Sunday, May 13, 2007

Happy Mother's Day: Jenova

The one the Professor mistook for a Cetra . . . was named Jenova. That is the "calamity from the sky." We are all nothing more than Jenova's puppets.

Sephiroth removing Jenova from the Nibelheim Reactor prior to the events of Final Fantasy VII.Sephiroth says it best when he explains: "The Jenova Project wanted to produce people with the powers of the Ancients . . . no, the Cetra. . . . I am the one that was produced." An itinerant alien creature found sealed in a "2000 year old geological stratum," apparently dead: Jenova. A psychotic scientific experiment injects Jenova's cells into the unborn child Sephiroth. Is Jenova his mother? Sephiroth seems to think so, noting that "With her superior power, knowledge, and magic, Mother was destined to become the ruler of the Planet." But Sephiroth isn't alone. Without realizing it, the cast of Final Fantasy VII and many of the various people and creatures that they meet are being drawn to the Knowlespole (i.e., the Northern Crater), for Jenova's Reunion. Although they believe they are willfully hunting down Sephiroth, the truth is that the alien Jenova cells within Cloud---as well as those within the many black-cloaked figures they encounter---are being inexorably drawn toward Sephiroth's body---the largest concentration of Jenova cells---to reform the creature Jenova.

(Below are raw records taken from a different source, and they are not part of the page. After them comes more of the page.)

(* ===== verification/ClientSync.v ===== *)
(** The pool between calls: which connections wait in it, what is left unread on
    them, and what a call makes of both.  A call is answered by what it finds on
    its connection.  Then a new client: the connections it dials, that it starts
    in step with the server, and the options that leave it without any. *)
From stdpp Require Import base list numbers gmap strings.
From Stdlib Require Import ZArith Lia.
From S2P Require Import Prelude GoBytes Fields Fmt Protocol ProtocolSpec NetConn Pool ClientPool ClientCalls ClientReads.

Section Sync.
Context {N V : Type} {network : Network N} {service : Service N V} {laws : ServiceLaws N V}.
Implicit Types (cl : Client N).

(** ** The invariant *)

(** What is still to be read from the connection number [id]. *)
Definition left_over cl (id : Z) : bytes :=
  match sockets cl !! id with Some c => incoming (net cl) c | None => [] end.

Definition live cl (id : Z) : Prop :=
  id < next (shared cl) /\
  exists c, sockets cl !! id = Some c /\ usable (left_over cl id) (net cl) c.

(** An open pool whose connections, in the channel or in the hands of callers,
    can all be used. *)
Record sound cl : Prop := {
  sound_open : pool_closed (shared cl) = false /\ chan_open (shared cl) = true;
  sound_active : activeCount (shared cl) = len (conns (shared cl)) + len (held (shared cl));
  sound_max : activeCount (shared cl) <= maxSize cl;
  sound_nodup : NoDup (conns (shared cl) ++ held (shared cl));
  sound_live : forall id, id ∈ conns (shared cl) ++ held (shared cl) -> live cl id;
  sound_named : forall id c, sockets cl !! id = Some c -> conn c = id;
  sound_fresh : forall id, next (shared cl) <= id -> fresh (net cl) id;
}.

(** Only what concerns [id] has changed, and the connections' owners. *)
Record same_others (id : Z) cl cl' : Prop := {
  same_left i : i <> id -> left_over cl' i = left_over cl i;
  same_max : maxSize cl' = maxSize cl;
}.

Lemma same_others_trans id cl1 cl2 cl3 :
  same_others id cl1 cl2 -> same_others id cl2 cl3 -> same_others id cl1 cl3.
Proof. intros [L1 M1] [L2 M2]. split; [intros i Hi; by rewrite L2, L1|congruence]. Qed.

(** ** A method of a connection *)

(** The connection has been used, up to [s]. *)
Record touched (s : bytes) (x y : N * Connection) : Prop := {
  touched_usable : usable s y.1 y.2;
  touched_conn : conn y.2 = conn x.2;
  touched_only : only_socket (conn x.2) x.1 y.1;
}.

Lemma read_touched s x y : read_to s x y -> touched s x y.
Proof. by intros []. Qed.

Lemma touched_trans s t x y z : touched s x y -> touched t y z -> touched t x z.
Proof.
  intros [_ C1 O1] [U2 C2 O2]. split; [done|congruence|].
  rewrite C1 in O2. by eapply only_socket_trans.
Qed.

Lemma left_over_only cl net' id c' i :
  sound cl -> only_socket id (net cl) net' -> i <> id ->
  left_over (set_socket cl net' id c') i = left_over cl i.
Proof.
  intros H Ho Hi. unfold left_over. cbn [sockets set_socket net].
  rewrite lookup_insert_ne by done. destruct (sockets cl !! i) as [d|] eqn:E; [|done].
  unfold incoming. rewrite (only_pending _ _ _ Ho); [done|].
  by rewrite (sound_named cl H i d E).
Qed.

Lemma live_only cl net' id c' i :
  sound cl -> only_socket id (net cl) net' -> i <> id ->
  live cl i -> live (set_socket cl net' id c') i.
Proof.
  intros H Ho Hi (Hn & c & Hc & U). split; [done|]. exists c.
  cbn [sockets set_socket net]. rewrite lookup_insert_ne by done. split; [done|].
  pose proof (left_over_only cl net' id c' i H Ho Hi) as El.
  destruct U as [U1 U2 U3 U4]. split; [done..| |].
  - apply (only_connected _ _ _ Ho); [by rewrite (sound_named cl H i c Hc)|done].
  - rewrite El, <- U4. unfold incoming. rewrite (only_pending _ _ _ Ho); [done|].
    by rewrite (sound_named cl H i c Hc).
Qed.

Jenova as she appears in the Nibelheim Reactor.Throughout the game, whenever the player's party fights Sephiroth, Jenova appears to battle immediately afterward. Later on, as the plot unfolds, it becomes apparent that Sephiroth has been ensconced in the Lifestream, frozen deep within the Northern Crater, the whole time. What you've been fighting are pieces of Jenova under Sephiroth's control impersonating Sephiroth (as Sephiroth says, "The ability to change one's looks, voice, and words, is the power of Jenova"). The fascinating aspect of this Madonna-and-child dynamic is their reciprocal symbiosis: Jenova's cells exist and act from within her son and host, Sephiroth; meanwhile, Sephiroth---frozen and incapacitated beneath the Knowlespole---can only exert his influence in the world by controlling the Jenova cells in others. Although Sephiroth emerges as the primary antagonist of Final Fantasy VII, all of his actions are designed to promote Jenova's agenda: to effect the "Reunion" that will allow her cells to reform, and then to take back the planet in her name.

In the final event of Final Fantasy VII, the Sephiroth > Jenova pattern is reversed: As any mother would do (and, we realize toward the end of the game, as she has done all along), she comes between the player's party and her son, Sephiroth. Only when she has finally been defeated can you battle the real Sephiroth at last and end the game.

The head of Jenova as depicted in Final Fantasy VII: Advent Children.In Final Fantasy VII: Advent Children, the characters Kadaj, Yazoo, and Loz are introduced as children of Jenova, striving to complete the Jenova Reunion that was foiled during the events Final Fantasy VII. In Advent Children, the trio places a special emphasis upon Jenova as the "mother" of any creature that is infected with her cells (including all of the children experiencing the Geostigma illness). Kadaj and company, oddly enough, don't carry any Jenova cells within themselves, which is why they are so desparate to find the missing head of Jenova (remember that Sephiroth carried it off during the Nibelheim event in FFVII) so that they can infect themselves with her cells and join in the Reunion.